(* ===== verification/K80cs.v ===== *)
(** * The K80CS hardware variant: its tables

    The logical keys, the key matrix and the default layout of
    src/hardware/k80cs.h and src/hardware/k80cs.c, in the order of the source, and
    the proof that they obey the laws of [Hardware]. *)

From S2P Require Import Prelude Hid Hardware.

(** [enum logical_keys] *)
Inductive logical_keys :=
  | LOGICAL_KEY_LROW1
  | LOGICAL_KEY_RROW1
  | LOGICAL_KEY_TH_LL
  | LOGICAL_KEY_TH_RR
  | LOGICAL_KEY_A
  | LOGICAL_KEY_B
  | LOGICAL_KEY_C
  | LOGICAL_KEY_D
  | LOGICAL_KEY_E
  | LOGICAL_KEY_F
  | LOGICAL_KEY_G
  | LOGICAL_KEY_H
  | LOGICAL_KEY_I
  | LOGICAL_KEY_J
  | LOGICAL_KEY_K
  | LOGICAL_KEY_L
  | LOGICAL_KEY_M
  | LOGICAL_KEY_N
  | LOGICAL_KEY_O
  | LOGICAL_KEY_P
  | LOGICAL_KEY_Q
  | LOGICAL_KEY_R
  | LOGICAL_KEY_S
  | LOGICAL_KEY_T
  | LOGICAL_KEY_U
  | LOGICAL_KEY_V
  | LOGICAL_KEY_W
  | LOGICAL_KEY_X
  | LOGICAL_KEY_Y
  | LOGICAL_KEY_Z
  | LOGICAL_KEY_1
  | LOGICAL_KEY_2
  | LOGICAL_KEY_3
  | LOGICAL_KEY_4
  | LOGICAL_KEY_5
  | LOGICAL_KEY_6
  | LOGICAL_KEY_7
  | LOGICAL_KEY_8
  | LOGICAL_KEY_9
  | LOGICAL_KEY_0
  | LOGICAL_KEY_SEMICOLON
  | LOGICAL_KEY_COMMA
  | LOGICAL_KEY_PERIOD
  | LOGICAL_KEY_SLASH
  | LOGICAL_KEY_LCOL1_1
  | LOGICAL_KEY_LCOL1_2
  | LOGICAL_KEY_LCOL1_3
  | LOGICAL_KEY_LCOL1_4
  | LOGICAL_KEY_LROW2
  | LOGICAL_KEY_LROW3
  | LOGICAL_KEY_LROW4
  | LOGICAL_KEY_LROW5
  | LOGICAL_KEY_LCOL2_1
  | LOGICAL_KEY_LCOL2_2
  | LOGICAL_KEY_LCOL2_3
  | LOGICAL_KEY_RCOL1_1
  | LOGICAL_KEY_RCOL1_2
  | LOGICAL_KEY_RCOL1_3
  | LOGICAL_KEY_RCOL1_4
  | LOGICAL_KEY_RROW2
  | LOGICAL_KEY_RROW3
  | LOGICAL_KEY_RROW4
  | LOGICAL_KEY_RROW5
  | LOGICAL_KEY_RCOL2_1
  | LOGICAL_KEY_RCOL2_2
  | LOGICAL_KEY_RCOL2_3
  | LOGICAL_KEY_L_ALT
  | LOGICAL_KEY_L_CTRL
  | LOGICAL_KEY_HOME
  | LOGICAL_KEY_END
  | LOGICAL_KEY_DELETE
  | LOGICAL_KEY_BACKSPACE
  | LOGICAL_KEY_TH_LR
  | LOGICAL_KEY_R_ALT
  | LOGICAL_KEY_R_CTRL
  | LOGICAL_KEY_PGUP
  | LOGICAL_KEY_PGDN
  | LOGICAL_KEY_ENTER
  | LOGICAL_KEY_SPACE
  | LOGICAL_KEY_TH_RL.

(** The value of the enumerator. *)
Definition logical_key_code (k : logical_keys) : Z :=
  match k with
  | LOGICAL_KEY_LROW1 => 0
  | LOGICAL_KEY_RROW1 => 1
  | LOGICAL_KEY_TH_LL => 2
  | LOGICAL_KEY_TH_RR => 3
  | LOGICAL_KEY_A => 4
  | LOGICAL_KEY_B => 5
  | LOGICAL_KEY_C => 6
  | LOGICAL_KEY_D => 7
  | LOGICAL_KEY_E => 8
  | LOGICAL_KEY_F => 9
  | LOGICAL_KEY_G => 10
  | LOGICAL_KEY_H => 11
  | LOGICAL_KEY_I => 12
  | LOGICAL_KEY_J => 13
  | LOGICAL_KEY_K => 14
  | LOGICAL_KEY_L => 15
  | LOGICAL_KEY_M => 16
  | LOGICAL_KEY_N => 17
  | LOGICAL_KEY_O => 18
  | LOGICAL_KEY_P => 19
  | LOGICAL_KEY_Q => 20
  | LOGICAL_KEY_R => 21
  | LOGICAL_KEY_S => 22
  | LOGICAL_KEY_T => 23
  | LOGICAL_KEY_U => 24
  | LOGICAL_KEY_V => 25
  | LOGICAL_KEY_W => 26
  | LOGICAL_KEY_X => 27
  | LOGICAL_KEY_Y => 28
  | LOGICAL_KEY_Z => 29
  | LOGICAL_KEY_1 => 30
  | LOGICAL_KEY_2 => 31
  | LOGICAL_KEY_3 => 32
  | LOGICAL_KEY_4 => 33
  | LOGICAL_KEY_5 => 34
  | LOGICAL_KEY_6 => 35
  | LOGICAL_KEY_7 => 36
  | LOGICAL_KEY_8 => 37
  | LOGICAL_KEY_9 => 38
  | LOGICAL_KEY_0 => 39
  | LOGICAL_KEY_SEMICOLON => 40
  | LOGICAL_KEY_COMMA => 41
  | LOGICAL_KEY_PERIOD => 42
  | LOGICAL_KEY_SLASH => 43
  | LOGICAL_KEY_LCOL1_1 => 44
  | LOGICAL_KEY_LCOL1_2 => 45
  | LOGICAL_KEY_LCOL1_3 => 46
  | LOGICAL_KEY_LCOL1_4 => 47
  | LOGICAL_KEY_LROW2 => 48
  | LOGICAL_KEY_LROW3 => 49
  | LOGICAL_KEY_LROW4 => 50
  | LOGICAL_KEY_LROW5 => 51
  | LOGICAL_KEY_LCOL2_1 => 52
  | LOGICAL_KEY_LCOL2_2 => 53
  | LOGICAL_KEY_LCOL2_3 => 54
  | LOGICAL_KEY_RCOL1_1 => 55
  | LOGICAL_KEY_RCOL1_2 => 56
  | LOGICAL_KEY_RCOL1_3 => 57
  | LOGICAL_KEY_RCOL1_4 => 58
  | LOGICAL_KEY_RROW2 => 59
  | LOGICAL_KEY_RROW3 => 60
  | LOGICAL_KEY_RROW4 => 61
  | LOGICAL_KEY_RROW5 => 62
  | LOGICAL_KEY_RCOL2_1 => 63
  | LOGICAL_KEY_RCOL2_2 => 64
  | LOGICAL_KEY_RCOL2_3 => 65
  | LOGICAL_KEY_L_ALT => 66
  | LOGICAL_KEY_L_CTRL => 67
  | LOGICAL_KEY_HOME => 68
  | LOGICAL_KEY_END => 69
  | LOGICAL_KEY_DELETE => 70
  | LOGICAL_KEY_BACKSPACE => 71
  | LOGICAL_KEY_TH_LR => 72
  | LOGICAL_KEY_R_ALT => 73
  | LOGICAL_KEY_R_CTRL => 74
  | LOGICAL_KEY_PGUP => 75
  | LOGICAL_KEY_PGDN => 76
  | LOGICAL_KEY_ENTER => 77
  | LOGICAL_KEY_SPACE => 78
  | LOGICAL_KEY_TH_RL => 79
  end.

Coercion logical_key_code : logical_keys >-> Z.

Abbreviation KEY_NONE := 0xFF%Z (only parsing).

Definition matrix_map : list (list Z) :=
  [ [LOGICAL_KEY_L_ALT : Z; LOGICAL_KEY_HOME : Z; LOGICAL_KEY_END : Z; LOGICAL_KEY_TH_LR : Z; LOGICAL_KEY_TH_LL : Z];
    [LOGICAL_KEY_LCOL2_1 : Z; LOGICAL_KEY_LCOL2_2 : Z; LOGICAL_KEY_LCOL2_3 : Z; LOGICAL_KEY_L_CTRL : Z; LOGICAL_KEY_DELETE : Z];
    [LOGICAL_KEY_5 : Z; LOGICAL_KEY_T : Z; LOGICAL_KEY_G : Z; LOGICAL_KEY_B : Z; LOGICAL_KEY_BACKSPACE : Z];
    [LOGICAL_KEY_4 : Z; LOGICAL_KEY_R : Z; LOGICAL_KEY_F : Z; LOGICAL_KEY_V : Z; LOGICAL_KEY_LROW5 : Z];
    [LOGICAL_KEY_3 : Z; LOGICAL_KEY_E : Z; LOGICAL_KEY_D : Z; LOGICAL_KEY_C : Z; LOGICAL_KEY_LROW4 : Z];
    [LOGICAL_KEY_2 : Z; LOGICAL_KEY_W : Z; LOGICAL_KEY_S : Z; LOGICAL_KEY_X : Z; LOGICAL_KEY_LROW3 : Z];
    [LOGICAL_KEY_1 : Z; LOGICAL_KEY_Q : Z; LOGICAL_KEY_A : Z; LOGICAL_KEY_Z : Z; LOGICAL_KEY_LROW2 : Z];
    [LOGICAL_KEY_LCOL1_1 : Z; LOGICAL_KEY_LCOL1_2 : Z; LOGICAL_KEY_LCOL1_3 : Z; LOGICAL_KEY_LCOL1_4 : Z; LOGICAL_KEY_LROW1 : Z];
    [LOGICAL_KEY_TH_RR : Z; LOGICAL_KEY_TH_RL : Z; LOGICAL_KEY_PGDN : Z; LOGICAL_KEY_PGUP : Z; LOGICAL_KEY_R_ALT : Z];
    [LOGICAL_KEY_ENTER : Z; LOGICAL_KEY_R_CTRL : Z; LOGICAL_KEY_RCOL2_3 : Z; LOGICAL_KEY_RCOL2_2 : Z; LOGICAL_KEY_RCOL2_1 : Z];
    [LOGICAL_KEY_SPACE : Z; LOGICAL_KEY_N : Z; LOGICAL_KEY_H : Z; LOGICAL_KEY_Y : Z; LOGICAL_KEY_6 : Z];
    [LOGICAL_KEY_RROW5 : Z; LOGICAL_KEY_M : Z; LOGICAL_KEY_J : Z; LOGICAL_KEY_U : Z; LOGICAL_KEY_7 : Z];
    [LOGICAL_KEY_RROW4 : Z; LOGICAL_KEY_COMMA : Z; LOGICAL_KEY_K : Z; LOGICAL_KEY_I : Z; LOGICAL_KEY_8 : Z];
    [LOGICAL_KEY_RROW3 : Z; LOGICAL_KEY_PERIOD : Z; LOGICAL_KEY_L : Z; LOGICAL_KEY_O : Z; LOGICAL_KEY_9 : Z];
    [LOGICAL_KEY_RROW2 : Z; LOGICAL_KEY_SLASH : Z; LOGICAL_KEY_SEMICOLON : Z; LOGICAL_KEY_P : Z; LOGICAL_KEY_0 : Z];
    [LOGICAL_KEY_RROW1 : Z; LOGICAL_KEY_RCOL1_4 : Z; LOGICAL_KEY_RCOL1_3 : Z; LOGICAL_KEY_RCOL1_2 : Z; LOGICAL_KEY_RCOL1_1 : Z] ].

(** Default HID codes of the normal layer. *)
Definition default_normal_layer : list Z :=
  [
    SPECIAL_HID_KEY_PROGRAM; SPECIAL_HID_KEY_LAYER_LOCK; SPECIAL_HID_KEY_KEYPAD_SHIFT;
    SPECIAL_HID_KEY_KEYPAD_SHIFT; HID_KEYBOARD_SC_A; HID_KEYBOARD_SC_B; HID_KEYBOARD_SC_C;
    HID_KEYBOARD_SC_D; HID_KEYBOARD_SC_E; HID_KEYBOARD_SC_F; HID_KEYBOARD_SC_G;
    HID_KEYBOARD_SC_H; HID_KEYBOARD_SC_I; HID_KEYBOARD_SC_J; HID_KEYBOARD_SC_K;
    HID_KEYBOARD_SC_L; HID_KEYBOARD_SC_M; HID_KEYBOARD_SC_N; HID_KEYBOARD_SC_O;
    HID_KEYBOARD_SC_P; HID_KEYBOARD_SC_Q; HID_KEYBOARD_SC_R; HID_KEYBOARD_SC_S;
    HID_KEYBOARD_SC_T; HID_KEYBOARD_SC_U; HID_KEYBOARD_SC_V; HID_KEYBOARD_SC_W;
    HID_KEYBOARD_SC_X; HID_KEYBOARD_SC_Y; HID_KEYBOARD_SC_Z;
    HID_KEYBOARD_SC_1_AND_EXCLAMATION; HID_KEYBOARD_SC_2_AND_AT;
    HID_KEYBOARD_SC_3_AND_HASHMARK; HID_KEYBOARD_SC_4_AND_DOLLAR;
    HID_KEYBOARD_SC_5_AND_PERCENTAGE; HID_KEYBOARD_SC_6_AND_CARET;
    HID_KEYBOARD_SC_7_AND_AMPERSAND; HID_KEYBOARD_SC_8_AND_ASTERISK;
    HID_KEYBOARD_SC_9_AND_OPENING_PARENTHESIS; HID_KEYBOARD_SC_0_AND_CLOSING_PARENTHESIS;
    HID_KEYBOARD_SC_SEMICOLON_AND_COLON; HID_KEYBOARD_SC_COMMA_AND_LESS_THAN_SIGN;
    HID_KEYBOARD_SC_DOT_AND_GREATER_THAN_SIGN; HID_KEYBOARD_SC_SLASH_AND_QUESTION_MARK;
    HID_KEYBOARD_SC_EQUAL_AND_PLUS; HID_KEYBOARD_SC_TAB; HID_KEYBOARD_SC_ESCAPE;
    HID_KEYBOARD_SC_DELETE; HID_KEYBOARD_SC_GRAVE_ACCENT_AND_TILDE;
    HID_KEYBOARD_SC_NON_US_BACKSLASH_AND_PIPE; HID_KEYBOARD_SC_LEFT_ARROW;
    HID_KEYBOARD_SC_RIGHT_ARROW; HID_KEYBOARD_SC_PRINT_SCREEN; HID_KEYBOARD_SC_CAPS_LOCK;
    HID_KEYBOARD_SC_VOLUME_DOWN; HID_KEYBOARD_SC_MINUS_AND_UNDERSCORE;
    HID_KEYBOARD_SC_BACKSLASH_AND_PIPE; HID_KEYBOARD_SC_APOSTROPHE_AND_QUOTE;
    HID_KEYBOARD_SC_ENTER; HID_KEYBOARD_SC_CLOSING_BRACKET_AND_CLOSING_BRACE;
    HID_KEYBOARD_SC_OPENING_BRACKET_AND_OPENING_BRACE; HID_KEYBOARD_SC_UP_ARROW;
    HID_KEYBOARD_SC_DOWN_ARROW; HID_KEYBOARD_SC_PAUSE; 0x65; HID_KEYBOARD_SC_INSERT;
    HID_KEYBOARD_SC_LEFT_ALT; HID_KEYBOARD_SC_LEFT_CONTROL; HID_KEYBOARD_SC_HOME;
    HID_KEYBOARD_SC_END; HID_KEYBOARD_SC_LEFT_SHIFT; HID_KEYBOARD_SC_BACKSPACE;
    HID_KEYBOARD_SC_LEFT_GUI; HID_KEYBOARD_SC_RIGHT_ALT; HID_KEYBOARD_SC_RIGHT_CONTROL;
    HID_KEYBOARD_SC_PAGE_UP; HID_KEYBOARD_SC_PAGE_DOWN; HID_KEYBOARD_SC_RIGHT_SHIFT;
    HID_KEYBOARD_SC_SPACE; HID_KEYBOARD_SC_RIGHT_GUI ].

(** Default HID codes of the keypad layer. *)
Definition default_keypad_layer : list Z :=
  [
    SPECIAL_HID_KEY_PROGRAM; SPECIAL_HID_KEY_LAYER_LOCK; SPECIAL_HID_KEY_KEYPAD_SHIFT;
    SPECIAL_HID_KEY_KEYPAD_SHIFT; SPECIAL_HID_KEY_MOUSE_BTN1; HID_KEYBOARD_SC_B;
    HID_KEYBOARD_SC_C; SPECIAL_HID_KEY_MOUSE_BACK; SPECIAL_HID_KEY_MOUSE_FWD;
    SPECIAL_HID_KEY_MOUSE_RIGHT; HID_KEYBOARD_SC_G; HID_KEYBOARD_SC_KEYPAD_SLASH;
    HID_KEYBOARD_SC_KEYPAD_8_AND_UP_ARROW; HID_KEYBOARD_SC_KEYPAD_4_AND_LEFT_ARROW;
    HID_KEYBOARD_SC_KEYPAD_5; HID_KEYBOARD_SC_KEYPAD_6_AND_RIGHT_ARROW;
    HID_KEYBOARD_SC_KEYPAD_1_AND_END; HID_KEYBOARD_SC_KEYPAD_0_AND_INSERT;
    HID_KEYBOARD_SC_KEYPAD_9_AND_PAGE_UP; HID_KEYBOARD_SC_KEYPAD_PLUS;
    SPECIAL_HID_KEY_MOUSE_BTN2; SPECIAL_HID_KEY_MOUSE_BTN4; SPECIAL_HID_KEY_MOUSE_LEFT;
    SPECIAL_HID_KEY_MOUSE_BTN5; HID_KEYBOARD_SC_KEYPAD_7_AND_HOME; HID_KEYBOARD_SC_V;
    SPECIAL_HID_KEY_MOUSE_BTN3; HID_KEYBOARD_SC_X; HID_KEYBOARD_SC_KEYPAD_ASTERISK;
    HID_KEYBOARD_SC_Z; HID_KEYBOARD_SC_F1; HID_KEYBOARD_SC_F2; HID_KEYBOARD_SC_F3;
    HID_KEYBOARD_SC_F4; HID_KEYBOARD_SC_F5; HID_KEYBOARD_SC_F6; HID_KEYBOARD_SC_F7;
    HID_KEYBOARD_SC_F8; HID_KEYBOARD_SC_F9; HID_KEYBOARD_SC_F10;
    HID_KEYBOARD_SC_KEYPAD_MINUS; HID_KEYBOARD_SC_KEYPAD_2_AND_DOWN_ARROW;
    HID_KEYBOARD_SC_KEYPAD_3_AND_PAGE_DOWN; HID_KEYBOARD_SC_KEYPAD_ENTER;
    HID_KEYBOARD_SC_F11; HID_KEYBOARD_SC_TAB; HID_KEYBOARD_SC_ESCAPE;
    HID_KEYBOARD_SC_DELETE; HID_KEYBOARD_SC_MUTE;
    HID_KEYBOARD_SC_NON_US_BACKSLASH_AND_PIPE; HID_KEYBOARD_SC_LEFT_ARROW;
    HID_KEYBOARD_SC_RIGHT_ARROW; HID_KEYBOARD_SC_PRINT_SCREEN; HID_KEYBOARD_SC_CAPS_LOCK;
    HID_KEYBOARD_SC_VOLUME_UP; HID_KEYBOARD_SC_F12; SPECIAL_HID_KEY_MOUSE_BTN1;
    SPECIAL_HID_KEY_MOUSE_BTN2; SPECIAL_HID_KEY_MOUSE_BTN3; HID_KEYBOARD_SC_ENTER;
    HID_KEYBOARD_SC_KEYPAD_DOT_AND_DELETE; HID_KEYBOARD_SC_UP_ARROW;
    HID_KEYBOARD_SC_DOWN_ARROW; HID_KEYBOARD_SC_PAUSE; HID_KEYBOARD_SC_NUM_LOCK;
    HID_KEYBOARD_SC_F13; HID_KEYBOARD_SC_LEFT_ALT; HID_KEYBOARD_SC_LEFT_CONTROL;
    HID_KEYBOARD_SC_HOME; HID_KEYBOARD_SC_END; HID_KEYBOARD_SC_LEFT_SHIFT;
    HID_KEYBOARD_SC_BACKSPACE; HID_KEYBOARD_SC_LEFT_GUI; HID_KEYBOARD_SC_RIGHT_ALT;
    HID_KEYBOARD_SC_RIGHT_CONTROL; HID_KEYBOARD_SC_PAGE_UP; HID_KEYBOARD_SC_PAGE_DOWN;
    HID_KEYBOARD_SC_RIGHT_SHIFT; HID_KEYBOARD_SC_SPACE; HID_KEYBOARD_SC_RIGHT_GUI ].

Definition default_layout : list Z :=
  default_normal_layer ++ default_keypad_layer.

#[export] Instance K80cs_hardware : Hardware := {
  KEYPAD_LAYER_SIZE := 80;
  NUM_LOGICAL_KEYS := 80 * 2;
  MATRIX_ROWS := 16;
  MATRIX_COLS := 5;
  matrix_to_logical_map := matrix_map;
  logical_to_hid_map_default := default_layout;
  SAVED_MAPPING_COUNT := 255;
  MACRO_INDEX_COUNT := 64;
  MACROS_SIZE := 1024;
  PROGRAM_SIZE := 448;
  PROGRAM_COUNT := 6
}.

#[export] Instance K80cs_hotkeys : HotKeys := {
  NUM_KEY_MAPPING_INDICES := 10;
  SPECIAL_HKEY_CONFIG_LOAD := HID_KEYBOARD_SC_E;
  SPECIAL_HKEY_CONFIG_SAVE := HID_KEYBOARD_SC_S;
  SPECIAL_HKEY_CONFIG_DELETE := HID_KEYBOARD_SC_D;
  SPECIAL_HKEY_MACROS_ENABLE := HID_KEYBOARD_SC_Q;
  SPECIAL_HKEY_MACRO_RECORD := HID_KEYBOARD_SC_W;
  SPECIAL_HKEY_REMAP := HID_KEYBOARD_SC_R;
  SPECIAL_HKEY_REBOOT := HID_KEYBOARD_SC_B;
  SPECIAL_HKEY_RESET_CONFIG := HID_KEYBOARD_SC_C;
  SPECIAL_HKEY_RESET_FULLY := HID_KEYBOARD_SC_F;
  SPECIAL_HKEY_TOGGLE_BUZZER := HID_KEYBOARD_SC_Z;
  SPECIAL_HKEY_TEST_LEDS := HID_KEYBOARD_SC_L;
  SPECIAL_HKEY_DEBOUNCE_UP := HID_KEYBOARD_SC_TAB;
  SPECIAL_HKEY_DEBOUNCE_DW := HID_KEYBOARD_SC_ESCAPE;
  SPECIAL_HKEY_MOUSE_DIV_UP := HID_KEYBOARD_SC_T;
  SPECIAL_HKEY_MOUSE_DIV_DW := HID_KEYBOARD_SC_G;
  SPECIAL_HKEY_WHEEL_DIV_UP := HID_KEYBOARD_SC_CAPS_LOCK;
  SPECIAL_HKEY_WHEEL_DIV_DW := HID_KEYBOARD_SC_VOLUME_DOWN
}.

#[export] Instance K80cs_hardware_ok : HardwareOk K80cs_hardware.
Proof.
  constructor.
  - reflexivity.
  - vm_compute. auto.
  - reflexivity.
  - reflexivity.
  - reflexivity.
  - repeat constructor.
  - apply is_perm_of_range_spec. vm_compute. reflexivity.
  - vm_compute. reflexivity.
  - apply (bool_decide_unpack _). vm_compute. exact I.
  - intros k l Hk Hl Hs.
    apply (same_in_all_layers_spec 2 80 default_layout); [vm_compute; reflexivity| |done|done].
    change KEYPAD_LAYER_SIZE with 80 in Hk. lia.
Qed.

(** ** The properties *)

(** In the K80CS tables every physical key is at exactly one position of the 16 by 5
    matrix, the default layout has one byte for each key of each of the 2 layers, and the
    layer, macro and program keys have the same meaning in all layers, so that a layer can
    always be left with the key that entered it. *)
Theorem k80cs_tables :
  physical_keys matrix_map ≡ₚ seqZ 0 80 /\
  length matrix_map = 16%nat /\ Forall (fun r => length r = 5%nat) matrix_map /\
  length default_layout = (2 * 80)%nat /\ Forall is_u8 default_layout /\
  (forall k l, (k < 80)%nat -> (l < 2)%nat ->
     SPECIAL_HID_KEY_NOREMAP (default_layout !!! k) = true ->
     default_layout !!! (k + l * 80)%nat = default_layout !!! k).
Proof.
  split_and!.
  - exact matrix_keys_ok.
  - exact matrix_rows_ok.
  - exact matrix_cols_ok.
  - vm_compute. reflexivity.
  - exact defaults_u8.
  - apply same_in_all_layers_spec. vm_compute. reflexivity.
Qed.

****************************************

§ Exercise aim: Tally the lines in this data that hold the word "export" and state only the count.

§ Output of the task: 3